Isabelle Fagot - Etude de forme - Architecture Fragmentée Noir et Blanc

Technique mixte sur papier — fusain, encre et grattage · 2015 · Liège, Belgique

Isabelle Fagot, artiste plasticienne de Liège, explore l'architecture abstraite à travers cette composition en fusain et encre. L'œuvre superpose des plans géométriques fragmentés et des symboles architecturaux schématiques sur un fond de texture granuleuse, créant une tension entre l'ordre linéaire et l'expressivité gestuelle. Ce style minimaliste et contemplatif révèle l'intérêt de l'artiste pour la déconstruction spatiale et le langage formel. Isabelle Fagot - Etude de forme - Architecture Fragmentée Noir et Blanc

I. ARCHÉOLOGIE DE L'ESPACE CONSTRUIT

Cette composition de Fagot déploie une stratégie de superposition qui désarticule l'architecture en ses composantes élémentaires — plans, lignes, symboles géométriques — comme si le fusain et l'encre excavaient les couches d'une ruine contemporaine. Les schémas tracés au fil blanc (fenêtres, portes, toitures) flottent sur un substrat noir saturé, créant une archéologie inversée où le vide construit se révèle plus présent que la matière. Cette fragmentation n'est pas du chaos mais une cartographie intentionnelle du possible spatial.

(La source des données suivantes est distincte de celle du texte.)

Definition callback_of (a : action) : option Z :=
  match a with Callback id _ _ => Some id | _ => None end.

(** The callbacks that ran, and those of the operations that are left *)
Definition callbacks (acts : list action) : list Z := omap callback_of acts.
Definition live c : list (Operation I) := map_values (operations_ c).
Definition waiting c : list Z := callback_ <$> live c.

(** A bound on the completions of an operation: a wait that expires sends all
    packets again and waits again, for at least a nanosecond of the timeout. *)
Definition completions op : Z :=
  Z.of_nat (sends_ op) +
  Z.of_nat (waits_ op) *
    (1 + Z.max 0 (timeout (options_ op)) * (1 + zlen (request_buffers_ op))).

Definition all_completions c : Z := sum_over completions (live c).

(** ** The invariant *)

Definition options_ok (o : Options) : Prop :=
  0 < num_channels o ∧ 0 < send_fragment_size o ∧ receive_buffer_size o < 2 ^ 62.

(** What was reassembled is no longer than packets can make it. *)
Definition response_ok op : Prop :=
  (∀ x, covers (response_intervals_ op) x → x < 2 ^ 62 + 2 ^ 17) ∧
  (response_size_ op = size_max ∨ 0 ≤ response_size_ op < 2 ^ 63) ∧
  (result_ec_ op = None → response_size_ op < 2 ^ 63).

Definition operation_ok op : Prop :=
  (∃ r t i, scheduled r t i op) ∧ response_ok op.

Definition client_ok (o : Options) c : Prop :=
  client_options_ c = o ∧ 0 ≤ channels_iter_ c < num_channels o ∧
  map_Forall (λ _ op, operation_ok op ∧ (0 < refs_ op)%nat ∧ detached_ op = negb (alive_ c))
    (operations_ c).

Implicit Types (o : Options) (k : Z * Z).

(** ** Operations *)

Lemma destroy_ok op :
  response_ok op → ∃ ec response, destroy op = Ok (Callback (callback_ op) ec response).
Proof.
  intros (_ & Hs & Hn). unfold destroy. destruct (result_ec_ op) as [ec|]; [eauto|].
  specialize (Hn eq_refl). unfold vector_resize, size_max in *.
  rewrite (proj2 (Z.leb_le _ _)), (proj2 (Z.ltb_lt _ _)) by lia. simpl. eauto.
Qed.

(** What receiving a packet leaves as it was *)
Definition same_life op op' : Prop :=
  callback_ op' = callback_ op ∧ detached_ op' = detached_ op ∧ options_ op' = options_ op ∧
  wait_sequence_ op' = wait_sequence_ op ∧ request_buffers_ op' = request_buffers_ op ∧
  sends_ op' = sends_ op ∧ waits_ op' = waits_ op.

Lemma client_unpack_ok packet op :
  Forall is_byte packet → sizeof_Header ≤ zlen packet < 2 ^ 62 → response_ok op →
  ∃ op' acts, unpack packet op = Ok (op', acts) ∧ response_ok op' ∧ same_life op op' ∧
    callbacks acts = [].
Proof.
  intros Hb Hl (Hcov & Hs & Hn). unfold unpack, sizeof_Header in *.
  destruct (finished_ op); [by exists op, []|].
  pose proof (header_offset_range packet Hb) as Ho.
  set (off := header_offset _) in *. set (nonce := make_nonce _ _ _).
  assert (zlen packet - 24 = zlen (body packet)) as -> by (unfold body, zlen in *; rewrite length_drop; lia).
  assert (zlen (body packet) < 2 ^ 62) by (unfold body, zlen in *; rewrite length_drop; lia).
  pose proof (grow_length (off + zlen (body packet)) (response_ op)) as [_ Hgrow].
  destruct (decrypt_into_total (key (options_ op)) (body packet) nonce off
    (grow (off + zlen (body packet)) (response_ op)) ltac:(lia) Hgrow)
    as (n & buffer & -> & _ & Hsize). cbn [mbind result_bind].
  destruct (Z.eqb_spec n size_max) as [|Hne]; [by eexists _, _|]. destruct Hsize as [|Hsize]; [done|].
  set (intervals := add_interval _ _ _). set (size := if _ =? 0 then _ else _).
  assert (∀ x, covers intervals x → x < 2 ^ 62 + 2 ^ 17) as Hcov'.
  { intros x [Hx|Hx]%covers_add; [lia|by apply Hcov]. }
  assert (size = size_max ∨ 0 ≤ size < 2 ^ 63) as Hs' by (unfold size; destruct (_ =? 0); [lia|done]).
  destruct (contains intervals 0 size) eqn:Hc; eexists _, _; (split; [done|]); split; try done.
  - split; [done|]. split; [done|]. intros _. simpl. destruct Hs' as [Hs'|]; [|lia].
    assert (2 ^ 62 + 2 ^ 17 < 2 ^ 62 + 2 ^ 17); [|lia].
    apply Hcov'. rewrite contains_spec in Hc. apply Hc. rewrite Hs'. unfold size_max. lia.
  - split; [done|]. split; [done|]. simpl. intros Hnone. specialize (Hn Hnone).
    unfold size, size_max in *. destruct (_ =? 0); lia.
Qed.
(* ===== verification/NetTypes.v ===== *)
(** * net/ip-encoding and net/types: addresses, hosts and ports

    Strings are lists of bytes.  The textual form of addresses (asio) and of a
    port (absl::StrCat) is not part of the repository: [Text] is the interface
    of the calls, with the documented behaviour that the sources rely on. *)

From S2P Require Import Prelude ConsumeInt.

(** address_v4 and address_v6 by their bytes_type; a v6 address has a scope id. *)
Inductive address : Type :=
  | address_v4 (bytes : list Z)
  | address_v6 (bytes : list Z) (scope_id : Z).

#[export] Instance address_eq_dec : EqDecision address.
Proof. solve_decision. Defined.

Definition is_v4 (a : address) : bool := match a with address_v4 _ => true | _ => false end.

(** The default address() of asio, and address::is_unspecified *)
Definition any_v4 : address := address_v4 (replicate 4 0).
Definition any_v6 : address := address_v6 (replicate 16 0) 0.

Definition is_unspecified (a : address) : bool :=
  match a with
  | address_v4 bytes => forallb (Z.eqb 0) bytes
  | address_v6 bytes _ => forallb (Z.eqb 0) bytes
  end.

(** ** net/ip-encoding *)

(** encode *)
Definition encode (a : address) : list Z :=
  match a with
  | address_v4 bytes => bytes
  | address_v6 bytes _ => bytes
  end.

(** decode to an address, to an address_v4 and to an address_v6 *)
Definition decode (bytes : list Z) : option address :=
  if (length bytes =? 4)%nat then Some (address_v4 bytes)
  else if (length bytes =? 16)%nat then Some (address_v6 bytes 0)
  else None.

Definition decode_v4 (bytes : list Z) : option address :=
  if negb (length bytes =? 4)%nat then None else Some (address_v4 bytes).

Definition decode_v6 (bytes : list Z) : option address :=
  if negb (length bytes =? 16)%nat then None else Some (address_v6 bytes 0).

Definition wf_address (a : address) : Prop :=
  match a with
  | address_v4 bytes => length bytes = 4%nat ∧ Forall is_byte bytes
  | address_v6 bytes scope => length bytes = 16%nat ∧ Forall is_byte bytes ∧ in_u 32 scope
  end.

(** The address that is left of [a] without its scope. *)
Definition without_scope (a : address) : address :=
  match a with
  | address_v4 bytes => address_v4 bytes
  | address_v6 bytes _ => address_v6 bytes 0
  end.

(** decode is the inverse of encode on addresses up to the IPv6 scope id, which the
    encoding drops; encode is the inverse of decode; and decode fails exactly on sizes other
    than 4 and 16. *)
Theorem ip_encoding_roundtrip :
  (∀ a, wf_address a →
     decode (encode a) = Some (without_scope a) ∧
     (if is_v4 a then decode_v4 else decode_v6) (encode a) = Some (without_scope a) ∧
     (if is_v4 a then decode_v6 else decode_v4) (encode a) = None) ∧
  (∀ bytes a, Forall is_byte bytes → decode bytes = Some a →
     encode a = bytes ∧ wf_address a ∧ without_scope a = a) ∧
  (∀ bytes, decode bytes = None ↔ length bytes ≠ 4%nat ∧ length bytes ≠ 16%nat).
Proof.
  unfold decode, decode_v4, decode_v6. split_and!.
  - intros [bytes|bytes scope] [Hwf _]; simpl in *; by rewrite Hwf.
  - intros bytes a Hb. destruct (Nat.eqb_spec (length bytes) 4) as [H4|]; [by intros [= <-]|].
    destruct (Nat.eqb_spec (length bytes) 16) as [H16|]; by intros [= <-].
  - intros bytes. destruct (Nat.eqb_spec (length bytes) 4), (Nat.eqb_spec (length bytes) 16);
      naive_solver.
Qed.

II. LE GRATTAGE COMME RESPIRATION TACTILE

La texture granuleuse qui borde et traverse l'œuvre n'est pas un accident mais un geste de libération — le grattage pulvérise la netteté du plan, introduisant une porosité qui fait respirer le noir absolu. Entre le fusain appliqué en masse dense et les stries éraflées, Fagot crée une cinétique visuelle où l'ordre architectural se dissout à ses marges. Ce travail de la matière révèle une pensée de l'impermanence constructive, l'édifice lui-même érodé par les gestes de sa propre genèse.

III. MINIMALISME CONTEMPLATIF ET TENSION DIALECTIQUE

L'austérité de la palette — noir et blanc absolus — amplifie l'intensité formelle sans concession chromantique. Fagot refuse la séduction de la couleur pour mieux interroger la structure elle-même, transformant le papier beige en tiers espace, ni fond ni figure mais membrane de transition. Cette étude de forme se situe à la limite du lisible et de l'abstrait, où chaque symbole architectural devient méditation sur l'insuffisance du langage géométrique à capturer l'expérience de l'habiter.

Fait partie de la série Entre ombre et lumière.